Here is the current law:

(b) Policy.— A member of the armed forces shall be separated from the armed forces under regulations prescribed by the Secretary of Defense if one or more of the following findings is made and approved in accordance with procedures set forth in such regulations:
(1) That the member has engaged in, attempted to engage in, or solicited another to engage in a homosexual act or acts unless there are further findings, made and approved in accordance with procedures set forth in such regulations, that the member has demonstrated that—
(A) such conduct is a departure from the member’s usual and customary behavior;
(B) such conduct, under all the circumstances, is unlikely to recur;
(C) such conduct was not accomplished by use of force, coercion, or intimidation;
(D) under the particular circumstances of the case, the member’s continued presence in the armed forces is consistent with the interests of the armed forces in proper discipline, good order, and morale; and
(E) the member does not have a propensity or intent to engage in homosexual acts.
(2) That the member has stated that he or she is a homosexual or bisexual, or words to that effect, unless there is a further finding, made and approved in accordance with procedures set forth in the regulations, that the member has demonstrated that he or she is not a person who engages in, attempts to engage in, has a propensity to engage in, or intends to engage in homosexual acts.
(3) That the member has married or attempted to marry a person known to be of the same biological sex.

http://www.law.cornell.edu/uscode/10/654.html#b

CaptainHarley's avatar

As a former military officer, I’m of two minds about this.
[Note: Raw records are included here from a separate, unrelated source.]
(** the pool after an outcome was admitted *)
Definition pool_admit (uo : UserOperation) (out : UserOperationValidationOutcome) (p : Pool) : Pool :=
  let p := pool_exec (OpAdd uo) (without_prev out p) in
  match out.(out_code_hashes) with
  | Some cs => pool_exec (OpSetCodeHashes uo.(uo_hash) cs) p
  | None => p
  end.

Lemma insert_validated_eq {P : Profile} {S} `{MempoolStore S} {R} `{ReputationEntryOp R}
    (uo : UserOperation) out (self : UoPool S R) :
  insert_validated uo out self =
  (do* h := st_map_err (mempool_error uo.(uo_hash)) (on_mempool (Mempool.add uo)) in
   do* _ := match out.(out_code_hashes) with
            | Some cs => st_ignore (on_mempool (Mempool.set_code_hashes h cs))
            | None => st_ret ()
            end in
   do* _ := st_for [Some uo.(uo_sender); get_address uo.(uo_init_code);
                    get_address uo.(uo_paymaster_and_data)] (count_seen h) in
   st_ret h) self.
Proof.
  unfold insert_validated; cbn [st_for]; unfold st_bind, st_ret.
  repeat (lazymatch goal with |- context [match ?m with (_, _) => _ end] =>
    destruct m as [[]?] eqn:? end; simplify_eq; try done).
Qed.

Section storage_steps.
Context {P : Profile} {A : Abi} {AOk : AbiOk A} {D : Display} {N : Node} {HO : HashOrder}.
Context {S : Type} `{PS : PoolStorage S} {R : Type} `{ReputationEntryOp R}.
Context `{V : UserOperationValidator S R} {VL : ValidatorLaws S R} (cfg : UoPoolConfig).
Implicit Types (self : UoPool S R) (uo : UserOperation) (g : ghost).

(** the two together, on what the storage keeps *)
Definition ghost_without_prev (out : UserOperationValidationOutcome) g : ghost :=
  match out.(out_prev_hash) with Some h => ghost_exec (OpRemove h) g | None => g end.
Definition ghost_admit uo (out : UserOperationValidationOutcome) g : ghost :=
  let g := ghost_exec (OpAdd uo) (ghost_without_prev out g) in
  match out.(out_code_hashes) with
  | Some cs => ghost_exec (OpSetCodeHashes uo.(uo_hash) cs) g
  | None => g
  end.

Lemma ghost_without_prev_pool out g :
  ghost_pool (ghost_without_prev out g) = without_prev out (ghost_pool g).
Proof.
  unfold ghost_without_prev, without_prev. destruct (out_prev_hash out); [|done].
  by rewrite ghost_exec_pool.
Qed.

Lemma ghost_admit_pool uo out g : ghost_pool (ghost_admit uo out g) = pool_admit uo out (ghost_pool g).
Proof.
  unfold ghost_admit, pool_admit. destruct (out_code_hashes out);
    by rewrite !ghost_exec_pool, ghost_without_prev_pool.
Qed.

Lemma ghost_without_prev_ops out g v :
  v ∈ ghost_ops (ghost_without_prev out g) → v ∈ ghost_ops g.
Proof.
  unfold ghost_without_prev. destruct (out_prev_hash out) as [h|]; [|done].
  by intros [?|?]%ghost_exec_ops.
Qed.

Lemma ghost_admit_ops uo out g v :
  v ∈ ghost_ops (ghost_admit uo out g) → v ∈ ghost_ops g ∨ v = uo.
Proof.
  unfold ghost_admit. intros Hv.
  assert (v ∈ ghost_ops (ghost_exec (OpAdd uo) (ghost_without_prev out g))) as Hv'.
  { destruct (out_code_hashes out); [|done]. by apply ghost_exec_ops in Hv as [?|?]. }
  apply ghost_exec_ops in Hv' as [?|[= ->]]; [left|by right]. by eapply ghost_without_prev_ops.
Qed.

Lemma remove_user_operation_holds {E} h self g : holds self.(up_mempool) g →
  ∃ self', remove_user_operation (E:=E) h self = (Ok (), self') ∧
    holds self'.(up_mempool) (ghost_exec (OpRemove h) g) ∧
    self'.(up_reputation) = self.(up_reputation) ∧ self'.(up_published) = self.(up_published).
Proof.
  intros Hg. destruct (holds_remove h _ g Hg) as (b & s' & Hs & Hg').
  exists (with_mempool s' self). unfold remove_user_operation, st_ignore, on_mempool, st_zoom.
  by rewrite Hs.
Qed.

Lemma drop_prev_holds out self g : holds self.(up_mempool) g →
  ∃ self', (match out.(out_prev_hash) with
            | Some h => remove_user_operation (E:=MempoolError) h
            | None => st_ret ()
            end) self = (Ok (), self') ∧
    holds self'.(up_mempool) (ghost_without_prev out g) ∧
    self'.(up_reputation) = self.(up_reputation) ∧ self'.(up_published) = self.(up_published).
Proof.
  intros Hg. unfold ghost_without_prev. destruct (out_prev_hash out) as [h|]; [|by exists self].
  by apply remove_user_operation_holds.
Qed.

Lemma store_validated_holds uo out self g :
  holds self.(up_mempool) (ghost_without_prev out g) →
  (∀ v, v ∈ ghost_ops (ghost_without_prev out g) → same_unsigned uo v) →
  ∃ s', holds s' (ghost_admit uo out g) ∧
    insert_validated uo out self =
    (do* _ := st_for [Some uo.(uo_sender); get_address uo.(uo_init_code);
                      get_address uo.(uo_paymaster_and_data)] (count_seen uo.(uo_hash)) in
     st_ret uo.(uo_hash)) (with_mempool s' self).
Proof.
  intros Hg Ha. rewrite insert_validated_eq.
  destruct (holds_add uo _ _ Hg Ha) as (s1 & Hs & Hg1).
  rewrite (st_bind_step _ _ _ uo.(uo_hash) (with_mempool s1 self))
    by (unfold st_map_err, on_mempool, st_zoom; by rewrite Hs).
  unfold ghost_admit. destruct out.(out_code_hashes) as [cs|]; [|by exists s1].
  destruct (holds_exec (OpSetCodeHashes uo.(uo_hash) cs) s1 _ Hg1) as (s2 & Hs2 & Hg2); [done|].
  simpl in Hs2. exists s2. split; [done|].
  rewrite (st_bind_step _ _ _ () (with_mempool s2 self)); [done|].
  unfold st_ignore, on_mempool, st_zoom; simpl. by rewrite Hs2.
Qed.

(** the validator's replacement leaves the sender's nonce free *)
Lemma without_prev_free uo self c m out g :
  holds self.(up_mempool) g → unique_slots (ghost_pool g) →
  validate uo self.(up_mempool) self.(up_reputation) c m = Ok out →
  ∀ h u, (without_prev out (ghost_pool g)).(p_uos) !! h = Some u →
    u.(uo_sender) = uo.(uo_sender) → u.(uo_nonce) ≠ uo.(uo_nonce).
Proof using VL.
  intros Hr Hu Hv h u Hh Hs Hn. destruct (validate_prev _ _ _ _ _ _ Hv) as (prev & Hp & Ho).
  destruct (get_prev_holds (F:=InvalidMempoolUserOperationError) _ g uo Hr) as (o & Hp' & Hspec).
  rewrite Hp in Hp'. injection Hp' as <-. unfold without_prev in Hh. rewrite Ho in Hh.
  destruct prev as [prev|]; simpl in *; [|by eapply Hspec].
  destruct Hspec as (Hprev & Hps & Hpn & _).
  apply map_lookup_filter_Some in Hh as [Hh Hni]. simpl in Hni.
  assert (h = prev.(uo_hash)) as -> by (eapply Hu; [done|done|by rewrite Hs, Hps|by rewrite Hn, Hpn]).
  apply Hni, elem_of_intersection. split; [by eapply elem_of_dom_2|by apply elem_of_singleton].
Qed.

Lemma shrinking_exec op p : (∀ uo, op ≠ OpAdd uo) → (pool_exec op p).(p_uos) ⊆ p.(p_uos).
Proof.
  intros Hop. destruct op as [uo| | | |]; cbn [pool_exec p_uos]; try apply pool_drop_subset; try done;
    [by destruct (Hop uo)|]. apply map_empty_subseteq.
Qed.

(** every operation the storage knows is under its own hash, and these and the
    pooled ones are among [known] *)
Definition hashed_ops (known : list UserOperation) g : Prop :=
  (∀ v, v ∈ ghost_ops g → v ∈ known ∧
    v.(uo_hash) = hash v cfg.(cfg_entry_point) cfg.(cfg_chain_id) ∧ uo_wf v) ∧
  ∀ h u, (ghost_pool g).(p_uos) !! h = Some u → from_user_operation_signed h u ∈ known.

Lemma hashed_ops_shrink known op g : (∀ uo, op ≠ OpAdd uo) →
  hashed_ops known g → hashed_ops known (ghost_exec op g).
Proof.
  intros Hop [Hg Hp]. split.
  - intros v [Hv| ->]%ghost_exec_ops; [by apply Hg|by destruct (Hop v)].
  - intros h u. rewrite ghost_exec_pool. intros Hu. apply Hp. eapply lookup_weaken; [exact Hu|].
    by apply shrinking_exec.
Qed.

(** keccak256 tells the operations of a list apart *)
Definition distinct_ops (uos : list UserOperation) : Prop :=
  told_apart cfg.(cfg_entry_point) cfg.(cfg_chain_id) (user_operation <$> uos).

#[global] Instance distinct_ops_dec uos : Decision (distinct_ops uos).
Proof. unfold distinct_ops. apply _. Defined.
I don’t think it’s an evenhanded approach if gays aren’t allowed to serve openly, but I don’t want anything standing in the way of “good order and discipline.” I have come to the conclusion that those who don’t want an end to DADTare underestimating the resiliance and adaptability of the average American soldier.
Time to end it.

tinyfaery's avatar

As I have learned over the last decade, rights for the LGBT community are given and taken away, willy-nilly. I’ll believe it, and be glad for it, when and if it happens. And even if it does, it doesn’t mean it will last.

iamthemob's avatar

I’m with @CaptainHarley on this, although I never was ambivalent in my approach.

The concern with officers and service men and women reacting poorly to service members being able to serve openly can only be described as expecting that those who serve in our military would allow their prejudices to interfere with their ability to serve.

We should expect the best from our military, not the worst. Of any segment of society, I believe that if we expect the best from the military, they will give it to us.

CaptainHarley's avatar

Great answer, @iamthemob [ Faints! ] LOL!

Berserker's avatar

@jaytkay Interesting, thanks.

wundayatta's avatar

If the struggles of blacks and women to be treated equally (or even be allowed to enter) in the armed forces, then this situation with “don’t ask, don’t tell” is about par for the course. The military often leads the country in terms of integration, but that doesn’t mean they go willingly.

Mamradpivo's avatar

I think it will bring the military back into line with the rest of American society. Rather than being at the forefront of social change and accepting everyone, the military under DADT has been lagging the rest of the country.

jlelandg's avatar

If they do this then I would be all for it! Otherwise, I’m whatever…

Eclipse's avatar

I think that everyone should have the right to “Life, liberty and the pursuit of happiness” So if gay people want to admit it then they should. Just like gay marriage, if that’s what they want, why not.